Maya Hites et al. [23] conducted a study involving 110 patients and evaluated GM in both BAL and serum using a cut-off of OD > 0.5. Their results showed a sensitivity and specificity of 88% and 87% in BAL and 82% and 81% in serum, respectively. Our findings align closely with this, further validating the diagnostic utility of BAL GM testing.
In our cohort, 159 patients were evaluated using BAL GM. At a cut-off OD > 0.5, positivity was observed in 82 patients (51.6%), with a sensitivity of 96.3%, specificity of 71.4%, PPV of 63.4%, and NPV of 97.4%. When the cut-off was increased to OD > 1.0, BAL GM positivity dropped to 39% (n = 62), but specificity improved to 88.6%, with sensitivity still high at 92.6%, PPV at 80.7%, and NPV at 95.9%. These results underscore that while a lower cut-off increases detection, it also increases false positives. Conversely, a higher cut-off offers better specificity without a major loss in sensitivity.

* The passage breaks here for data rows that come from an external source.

(* ===== verification/Hostapd.v ===== *)
(** * The access point ([src/router/router/hostapd.c])

    If the disk holds a password for the wireless network, hostapd is started with a
    configuration that ends in that password; without one there is no wireless network. *)
From Stdlib Require Import ZArith List Lia Bool String.
From S2P Require Import Prelude RouterSys Telnet Config.
Import ListNotations.

Definition O_CREAT : Z := 64.
Definition O_TRUNC : Z := 512.

(** [struct hostapd] is its descriptor.  The string ends without a line feed. *)
Definition hostapd_CONF : list Z :=
  flat_map (fun line => str line ++ [10])
    ["interface=wlan0"; "bridge=lan"; "driver=nl80211"; "ssid=wifi"; "hw_mode=g"; "channel=1"; "ieee80211n=1"; "ht_capab=[HT40+][SHORT-GI-40]";
     "wpa=2"; "wpa_key_mgmt=WPA-PSK"; "rsn_pairwise=CCMP"]%string ++ str "wpa_passphrase=".

(** The child. *)
Definition _hostapd : M unit :=
  let! r := syscall (Sys_close_range 3 (2 ^ 31 - 1) CLOSE_RANGE_UNSHARE) in
  (if r =? 0 then syscall (Sys_execveat (str "/hostapd") [str "/hostapd"; str "/tmp/hostapd.conf"] []);; pure tt else pure tt);;
  syscall (Sys_exit_group 1);; pure tt.

Definition hostapd_init (buffer : list Z) : M (list Z * Z) :=
  let! fd := syscall (Sys_openat (-1) (str "/disk/config/wifi/password") O_RDONLY 0) in
  if fd =? - ENOENT then pure (buffer, -1)
  else
    CHECK (0 <? fd);;
    let! (passwordSize, data) := sys_read fd buffer_SIZE in
    let buffer := mem_copy buffer 0 data in
    CHECK ((8 <=? passwordSize) && (passwordSize <=? 63));;
    sys_close fd;;
    let! fd := syscall (Sys_openat (-1) (str "/tmp/hostapd.conf") (O_WRONLY .| O_CREAT .| O_TRUNC) 436) in
    CHECK (0 <? fd);;
    let! written := sys_write fd hostapd_CONF in
    CHECK (written =? Z.of_nat (length hostapd_CONF));;
    let! written := sys_write fd (firstn (Z.to_nat passwordSize) buffer) in
    CHECK (written =? passwordSize);;
    sys_close fd;;
    let! (pid, pidFd) := syscall_out (Sys_clone3 shell_clone_flags) 4 in
    CHECK (0 <? pid);;
    pure (buffer, i32 (le_combine pidFd)).

Definition hostapd_deinit (pidFd : Z) : M unit :=
  if 0 <? pidFd then sys_close pidFd;; pure tt else pure tt.

(** ** What it does *)

(** The file that hostapd reads, as its lines. *)
Definition conf_lines (password : list Z) : list (list Z) :=
  map str ["interface=wlan0"; "bridge=lan"; "driver=nl80211"; "ssid=wifi"; "hw_mode=g"; "channel=1"; "ieee80211n=1"; "ht_capab=[HT40+][SHORT-GI-40]";
    "wpa=2"; "wpa_key_mgmt=WPA-PSK"; "rsn_pairwise=CCMP"]%string ++ [str "wpa_passphrase=" ++ password].

Fixpoint join (lines : list (list Z)) : list Z :=
  match lines with
  | [] => []
  | [l] => l
  | l :: lines => l ++ 10 :: join lines
  end.

(** Without a password file nothing is started; a password that WPA does not allow ends the
    router before anything was written; otherwise the written file is the configuration
    with the password, and it is closed when hostapd starts. *)
Lemma hostapd_init_correct buffer password fd conf pid pidFd a t :
  Z.of_nat (length buffer) = buffer_SIZE -> bytes password -> (length password <= Z.to_nat buffer_SIZE)%nat -> 0 < fd -> 0 < conf -> 0 < pid -> 0 <= pidFd < 2 ^ 31 ->
  hostapd_init buffer (World (Answer (- ENOENT) [] :: a) t) =
    (Done (buffer, -1), World a (t ++ [(Sys_openat (-1) (str "/disk/config/wifi/password") O_RDONLY 0, Answer (- ENOENT) [])])) /\
  (let reads := [(Sys_openat (-1) (str "/disk/config/wifi/password") O_RDONLY 0, Answer fd []); (Sys_read fd buffer_SIZE, Answer (Z.of_nat (length password)) password)] in
   (~ (8 <= length password <= 63)%nat -> hostapd_init buffer (World (map snd reads ++ a) t) = (Fatal, World a (t ++ reads))) /\
   ((8 <= length password <= 63)%nat -> exists part1 part2,
     let es := reads ++ [(Sys_close fd, Answer 0 []); (Sys_openat (-1) (str "/tmp/hostapd.conf") 577 436, Answer conf []);
       (Sys_write conf part1, Answer (Z.of_nat (length part1)) []); (Sys_write conf part2, Answer (Z.of_nat (length part2)) []); (Sys_close conf, Answer 0 []);
       (Sys_clone3 shell_clone_flags, Answer pid (le_split 4 pidFd))] in
     part1 ++ part2 = join (conf_lines password) /\
     exists buffer', hostapd_init buffer (World (map snd es ++ a) t) = (Done (buffer', pidFd), World a (t ++ es)))).
Proof.
  intros Hl Hb Hp Hfd Hconf Hpid Hfd'. split; [reflexivity|]. cbv zeta.
  assert (forall x, 0 < x -> (x =? - ENOENT) = false /\ (0 <? x) = true) as Hpos by (intros x Hx; split; [apply Z.eqb_neq; unfold ENOENT; lia|now apply Z.ltb_lt]).
  destruct (Hpos fd Hfd) as [F1 F2]. destruct (Hpos conf Hconf) as [_ C2]. destruct (Hpos pid Hpid) as [_ P2]. cbn [map snd app].
  split; intros Hs.
  - unfold hostapd_init, sys_read. unfold bind at 1. rewrite syscall_answer, F1, F2. unfold CHECK at 1. rewrite bind_pure.
    rewrite (bind_done _ _ _ _ _ (syscall_in_answer _ (Z.to_nat buffer_SIZE) _ password _ _ (Nat2Z.is_nonneg _) Hb Hp)).
    assert ((8 <=? Z.of_nat (length password)) && (Z.of_nat (length password) <=? 63) = false) as -> by (destruct (Z.leb_spec 8 (Z.of_nat (length password))), (Z.leb_spec (Z.of_nat (length password)) 63); try reflexivity; lia).
    unfold CHECK, bind, fatal. rewrite <- app_assoc. reflexivity.
  - exists hostapd_CONF, password. split; [reflexivity|]. exists (mem_copy buffer 0 password).
    unfold hostapd_init, sys_read. unfold bind at 1. rewrite syscall_answer, F1, F2. unfold CHECK at 1. rewrite bind_pure.
    rewrite (bind_done _ _ _ _ _ (syscall_in_answer _ (Z.to_nat buffer_SIZE) _ password _ _ (Nat2Z.is_nonneg _) Hb Hp)).
    assert ((8 <=? Z.of_nat (length password)) && (Z.of_nat (length password) <=? 63) = true) as -> by (destruct (Z.leb_spec 8 (Z.of_nat (length password))), (Z.leb_spec (Z.of_nat (length password)) 63); try reflexivity; lia).
    unfold CHECK at 1. rewrite bind_pure. unfold sys_close, sys_write. unfold bind at 1. rewrite syscall_answer. unfold bind at 1. rewrite syscall_answer, C2. unfold CHECK at 1. rewrite bind_pure.
    unfold bind at 1. rewrite syscall_answer, Z.eqb_refl. unfold CHECK at 1. rewrite bind_pure.
    assert (firstn (Z.to_nat (Z.of_nat (length password))) (mem_copy buffer 0 password) = password) as ->.
    { unfold buffer_SIZE in *. rewrite mem_copy_eq by lia. cbn [firstn app]. rewrite Nat2Z.id. now apply firstn_exact. }
    unfold bind at 1. rewrite syscall_answer, Z.eqb_refl. unfold CHECK at 1. rewrite bind_pure. unfold bind at 1. rewrite syscall_answer.
    rewrite (bind_done _ _ _ _ _ (syscall_out_answer _ 4 _ _ _ _ (bytes_le_split 4 pidFd) ltac:(rewrite length_le_split; lia))). rewrite P2. unfold CHECK. rewrite bind_pure.
    unfold pure. rewrite le_combine_split. rewrite (Z.mod_small pidFd) by (change (256 ^ Z.of_nat 4) with (2 ^ 32); lia).
    rewrite swrap_small by (change (2 ^ (32 - 1)) with (2 ^ 31); lia). rewrite <- !app_assoc. reflexivity.
Qed.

For serum GM testing (n = 60), at a cut-off OD > 0.5, the sensitivity was 84%, specificity 80%, PPV 75%, and NPV 87.5%. These findings are in agreement with previous studies, such as those by Lamoth et al. [24]. Sarrafzadeh et al. [25] also demonstrated that increasing the cut-off to OD > 1.5 improved specificity to 72.2% but reduced sensitivity to 69.2%, highlighting the same trade-off seen in our BAL results.
Overall, the diagnostic accuracy of BAL GM was superior compared to serum GM, KOH microscopy, and HRCT. McNemar’s test demonstrated statistically significant superiority of BAL GM (OD > 1.0) over KOH microscopy (p = 0.003) and HRCT (p = 0.005) in terms of diagnostic accuracy. Among all tests evaluated, BAL GM with a cut-off OD >1.0 provided the best balance of sensitivity and specificity, making it a valuable tool in diagnosing IA, particularly in immunocompromised patients where early diagnosis is critical for improved outcomes.
Limitations
The limitations of this study have been discussed. Single-center design may limit generalizability. The serum GM subgroup was relatively small (n = 60), reducing statistical power. Allocation to BAL or serum testing was based on clinical decision-making, introducing potential selection bias. Use of culture (with limited sensitivity) as a primary reference likely underestimates true disease burden. We did not include PCR assays or 1,3-β-D-glucan testing, which might have further refined diagnostic performance and allowed more comprehensive comparisons. Culture positivity was modest (34% in BAL). Given the known limited sensitivity of culture in invasive fungal disease, we acknowledge that using culture (and histopathology when available) as a “gold standard” is imperfect and may underestimate true disease presence. This limitation may bias estimates of sensitivity and specificity.
Clinical implications
In settings where bronchoscopy is feasible, BAL GM testing using OD > 1.0 offers a practical and high-performing adjunct to conventional diagnostics, potentially enabling earlier initiation of targeted antifungal therapy. Careful clinical correlation remains essential, especially in cases with discordant results. For patients unable to undergo bronchoscopy, serum GM remains useful but with acknowledged performance limitations.
Conclusions
In our study cohort, BAL GM testing demonstrated excellent sensitivity and, at a higher OD cut-off, markedly improved specificity, outperforming conventional KOH microscopy and HRCT in diagnosing IA. Serum GM showed moderate accuracy but lagged behind BAL performance. An OD threshold of > 1.0 in BAL may strike an optimal balance between sensitivity and specificity in clinical settings. These findings support the integration of BAL GM testing into diagnostic protocols, but validation through larger multicenter studies, including PCR and β-D-glucan assays, is recommended before broad adoption.